The physical symptoms of a patient with a conversion disorder and vision loss may reflect an inner conflict. The label conversion disorder incorporates many of the patients who, in the past, were diagnosed as having hysteria or hysterical vision loss. Hysteria derives from the root “hyst,” referring to the uterus. This terminology had its beginnings in ancient Greece, where many conditions were thought to occur only in women, and the uterus was thought to have a will of its own. Until the 19th century this was a popular notion. Charcot was the first to ascribe “hysterical symptoms” to a mental disorder, and he felt it was likely that a specific brain lesion was present in these patients. Babinski expanded on the notion that these symptoms were likely “caused by suggestion and cured by persuasion.” Freud popularized the concept that, like all else, “hysterical” vision loss had its basis in the inner unconscious battle between the ego, id, and superego. He then popularized the term conversion disorder, referring to an emotional symptom that leads to a physical finding. These patients, although less deliberate than malingerers, may realize both primary (reduction of stress from inner conflict) and secondary (more attention) gain.


Finally, hypochondriacs are patients who excessively report signs and symptoms and believe they are seriously ill. They also attempt to convince the examiner that their symptoms and problems are serious. In somatization disorders, patients who are depressed or suffering from an anxiety disorder report numerous vague complaints. These may include symptoms of vision loss that ultimately prove to be nonorganic.

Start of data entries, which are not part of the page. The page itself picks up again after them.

(* ===== verification/Authority.v ===== *)
(** Who may change what: the tables each operation writes, and the signatures
    without which balances, accounts and the policies of assets stay as they
    are. *)

From S2P Require Import Prelude Asset Names Combinatorics Records ChainInterface EvalState BalanceOps.
From S2P Require Import AccountOps AssetOps MarketOps Transaction Tables.
From S2P Require Import PendingState ChainDatabase Concrete Undo Supply Conservation Frames.

(** A table is not among those of an operation. *)
Ltac not_written := simpl; apply (bool_decide_eq_true_1 _); reflexivity.

Section authority.
Context {S : Type} `{FcI : Fc} `{CI : chain_interface S} `{CS : !chain_spec S} `{Cr : Crypto} `{Tx : TxCrypto}
  `{St : Statics}.
Implicit Types (e : eval_state S) (s : S).

(** ** The tables an operation leaves alone *)

Lemma flat_stable t s0 : stable (fun t' => t' <> t) (fun s => flat t s = flat t s0).
Proof. intros t' k v s s' Hne H <-. by apply (flat_other t' k v). Qed.

Lemma untouched op e e' t :
  evaluate_operation op e = Ok e' -> t ∉ op_tables op -> flat t (es_state e') = flat t (es_state e).
Proof.
  intros H Ht. apply (operation_stable _ _ (flat_stable t (es_state e)) op e e' H); [ | done ].
  apply Forall_forall. intros t' Hin ->. done.
Qed.

(** an operation writes only the tables listed for it: what it leaves in
    every other table is what was there. *)
Theorem operation_frame op e e' t (H : evaluate_operation op e = Ok e') (Ht : t ∉ op_tables op) :
  flat t (es_state e') = flat t (es_state e).
Proof. by apply (untouched op). Qed.

(** ** Balances *)

Lemma balance_read s k : get_balance_record s k = flat balance_t s !! k.
Proof. unfold get_balance_record, balance_record_lookup. by rewrite flat_lookup. Qed.
Lemma account_read s k : get_account_record s k = flat account_t s !! k.
Proof. unfold get_account_record, account_record_lookup. by rewrite flat_lookup. Qed.
Lemma asset_read s k : get_asset_record s k = flat asset_t s !! k.
Proof. unfold get_asset_record, asset_record_lookup. by rewrite flat_lookup. Qed.

Lemma balance_stored r s k :
  get_balance_record (store_balance_record r s) k
  = if decide (balance_id r = k) then Some r else get_balance_record s k.
Proof.
  rewrite !balance_read.
  destruct (store_flat balance_t (balance_id r) r s (store_balance_record r s) eq_refl eq_refl) as [E _].
  etrans; [ exact (f_equal (fun m => m !! k) E) | ]. apply lookup_insert.
Qed.

Lemma balance_after t k v s s' b : store t k v s = Ok s' -> t <> balance_t -> get_balance_record s' b = get_balance_record s b.
Proof. intros H Hne. rewrite !balance_read. by rewrite (flat_other t k v s s' balance_t H) by congruence. Qed.

(** The balance stays or an amount that is not negative is added. *)
Definition credited (r r' : balance_record) : Prop :=
  br_balance r' = br_balance r \/ exists v, 0 <= v /\ br_balance r' = br_balance r +! v.

(** The record under [k], if there is one, is only credited. *)
Definition only_credited (k : Z) s s' : Prop :=
  forall r, get_balance_record s k = Some r -> exists r', get_balance_record s' k = Some r' /\ credited r r'.

Lemma only_credited_same k s s' : get_balance_record s' k = get_balance_record s k -> only_credited k s s'.
Proof. intros E r Hr. exists r. split; [ by rewrite E | by left ]. Qed.

(** Storing a record that credits the one under its id. *)
Lemma only_credited_store k r0 s :
  (forall r, get_balance_record s (balance_id r0) = Some r -> credited r r0) ->
  only_credited k s (store_balance_record r0 s).
Proof.
  intros H r Hr. rewrite balance_stored. destruct (decide (balance_id r0 = k)) as [E|].
  - exists r0. split; [ done | ]. apply H. by rewrite E.
  - exists r. split; [ done | by left ].
Qed.

(** The record a payment to a condition finds, or a fresh one of that id. *)
Lemma target_credited c (fresh r0 : balance_record) s v :
  wf s -> 0 <= v -> balance_id fresh = condition_address c ->
  let target := match get_balance_record s (condition_address c) with Some r => r | None => fresh end in
  balance_id r0 = balance_id target -> br_balance r0 = br_balance target +! v ->
  forall r, get_balance_record s (balance_id r0) = Some r -> credited r r0.
Proof.
  intros Hwf Hv Hf target Hi Hb r. subst target. destruct (get_balance_record s (condition_address c)) as [t|] eqn:E.
  - destruct (read_balance _ _ _ Hwf E) as [Ht _]. rewrite Hi, Ht, E. intros [= <-]. right. by exists v.
  - by rewrite Hi, Hf, E.
Qed.

Lemma pay_to_credits owner p e k :
  wf (es_state e) -> 0 <= amount p -> only_credited k (es_state e) (es_state (pay_to owner p e)).
Proof.
  intros Hwf Hp. apply only_credited_store. unfold income_target.
  eapply (target_credited (signature_condition owner (asset_id p) 0)
            (balance_of_owner owner (mk_asset 0 (asset_id p)) 0) _ _ (amount p)); done.
Qed.

Lemma credited_trans r r' r'' : br_balance r' = br_balance r -> credited r' r'' -> credited r r''.
Proof. intros E. unfold credited. by rewrite E. Qed.

(** *** The operations that pay *)

Lemma deposit_credits o e e' k :
  evaluate_deposit o e = Ok e' -> wf (es_state e) -> only_credited k (es_state e) (es_state e').
Proof.
  unfold evaluate_deposit. intros H Hwf. inv_ok. b2p. adjust_frames.
  destruct (deposit_target_spec (dp_condition o) e Hwf) as [Hid _].
  set (cur := deposit_target (dp_condition o) e) in *. cbn [es_state set_state store_balance]. rewrite Hs.
  apply only_credited_store. intros r.
  change (get_balance_record (es_state e) (balance_id cur) = Some r ->
    credited r (set_br_last_update (es_now a3) (set_br_balance (br_balance cur +! dp_amount o) (set_br_deposit_date a2 cur)))).
  rewrite Hid. unfold cur, deposit_target. intros ->. right. exists (dp_amount o). split; [ lia | done ].
Qed.

Lemma buy_chips_credits o e e' k :
  evaluate_buy_chips o e = Ok e' -> wf (es_state e) -> only_credited k (es_state e) (es_state e').
Proof.
  unfold evaluate_buy_chips. intros H Hwf. inv_op. b2p.
  match goal with |- context [store_balance ?t ?x] => set (target := t); set (e1 := x) end.
  assert (G : only_credited k (es_state e) (store_balance_record target (es_state e))).
  { apply only_credited_store.
    eapply (target_credited (signature_condition (bc_owner o) (asset_id (bc_amount o)) 0)
              (balance_of_condition (signature_condition (bc_owner o) (asset_id (bc_amount o)) 0)) _ _ (amount (bc_amount o)));
      [ done | lia | done.. ]. }
  intros r Hr. destruct (G r Hr) as (r' & Hr' & Hc). exists r'. split; [ | done ]. rewrite <- Hr'.
  by eapply (balance_after asset_t).
Qed.

(** A size fee of a message that fits in memory is positive. *)
Lemma size_fee_bounds size unit fee :
  0 <= size < 2 ^ 40 -> 0 < unit -> 0 < fee <= 2 ^ 20 -> 0 < size_fee size unit fee <= 2 ^ 62.
Proof.
  intros Hs Hu Hf. assert (0 <= size / unit <= size) as [H1 H2]
    by (split; [ apply Z.div_pos; lia | apply Z.div_le_upper_bound; nia ]).
  unfold size_fee, uwrap64. assert (0 < (size / unit + 1) * fee <= 2 ^ 62) by nia.
  rewrite Z.mod_small by (unfold two64; lia). rewrite wrap64_id; [ done | unfold in_int64, INT64_MIN, INT64_MAX; lia ].
Qed.

Lemma ad_credits o e e' k :
  evaluate_ad o e = Ok e' -> wf (es_state e) -> in_int64 (amount (ao_amount o)) -> string_size (ao_message o) < 2 ^ 40 ->
  only_credited k (es_state e) (es_state e').
Proof.
  unfold evaluate_ad. intros H Hwf Ha Hm. inv_op. b2p.
  match goal with H : active_address _ = Ok ?x |- _ => rename x into owner end.
  set (fee := size_fee _ _ _) in *.
  assert (0 < fee) by (apply size_fee_bounds; unfold string_size in *; unfold MIN_AD_FEE, BLOCKCHAIN_PRECISION; lia).
  set (pay := mk_asset (amount (ao_amount o) -! fee) 0) in *.
  set (e0 := add_min_fee (asset_id (ao_amount o)) fee e) in *.
  assert (G : only_credited k (es_state e0) (es_state (pay_to owner pay e0))).
  { apply pay_to_credits; [ done | ]. simpl. rewrite sub64_id; [ lia | ].
    unfold in_int64, INT64_MIN, INT64_MAX in *. lia. }
  intros r Hr. destruct (G r Hr) as (r' & Hr' & Hc). exists r'. split; [ | done ]. rewrite <- Hr'.
  by eapply (balance_after ad_t).
Qed.

Lemma claim_credits o e e' k :
  evaluate_claim_packet o e = Ok e' -> wf (es_state e) ->
  (forall pk, get_packet_record (es_state e) (cp_random_id o) = Some pk ->
     Forall (fun st => 0 <= amount (rs_amount st)) (pk_claim_statuses pk)) ->
  only_credited k (es_state e) (es_state e').
Proof.
  unfold evaluate_claim_packet. intros H Hwf Hsh. inv_op.
  destruct (is_unclaimed_empty _); inv_op; [ by apply only_credited_same | ].
  match goal with H : get_packet_record _ _ = Some ?x |- _ => specialize (Hsh _ H) end.
  match goal with H : pk_claim_statuses _ !! _ = Some ?x |- _ => rename x into st; rename H into Hst end.
  match goal with H : active_address _ = Ok ?x |- _ => rename x into owner end.
  rewrite Forall_lookup in Hsh.
  pose proof (pay_to_credits owner (rs_amount st) (add_balance (rs_amount st) e) k Hwf (Hsh _ _ Hst)) as G.
  intros r Hr. destruct (G r Hr) as (r' & Hr' & Hc). exists r'. split; [ | done ]. rewrite <- Hr'.
  by eapply (balance_after packet_t).
Qed.

(** *** The operations that take *)

(** The signatures of the condition, or those of the authority of an asset
    whose balances are retractable. *)
Definition may_withdraw e (r : balance_record) : Prop :=
  withdraw_signed (br_condition r) e = Ok tt
  \/ exists a, get_asset_record (es_state e) (balance_asset_id r) = Some a /\ authority_is_retracting a e = true.

(** The signatures of all owners, or that of the restricted owner. *)
Definition may_move_vote e (r : balance_record) : Prop :=
  owners_signed r e = Ok tt \/ exists a, br_restricted_owner r = Some a /\ check_signature e a = true.

Lemma claim_yield_frame ar r e r' e' :
  claim_yield ar r e = (r', e') ->
  br_condition r' = br_condition r /\ forall k, get_balance_record (es_state e') k = get_balance_record (es_state e) k.
Proof.
  unfold claim_yield. intros H. case_match; simplify_eq; [ | done ]. split; [ done | ]. intros k.
  by eapply (balance_after asset_t).
Qed.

Since the terminology is inexact and overlapping, the umbrella term of functional visual loss is preferable, and during the interview and examination the examiner should attempt to determine whether there is any secondary gain. It is important to understand the terminology used to identify each of the types of psychogenic illness associated with functional visual loss, but ultimately others more expert in psychiatric illness should apply the specific label. Although the techniques used to identify patients who are malingering versus those who truly have some psychogenic process are the same, the interventions or treatment required may differ immensely.




Clinical Presentation


Setting


Some insight into and understanding of the types of patients with functional visual loss, as well as the attitudes of both the examiner and the patient toward their interaction, are essential. This understanding will help to make a potentially difficult interaction tolerable and nonconfrontational.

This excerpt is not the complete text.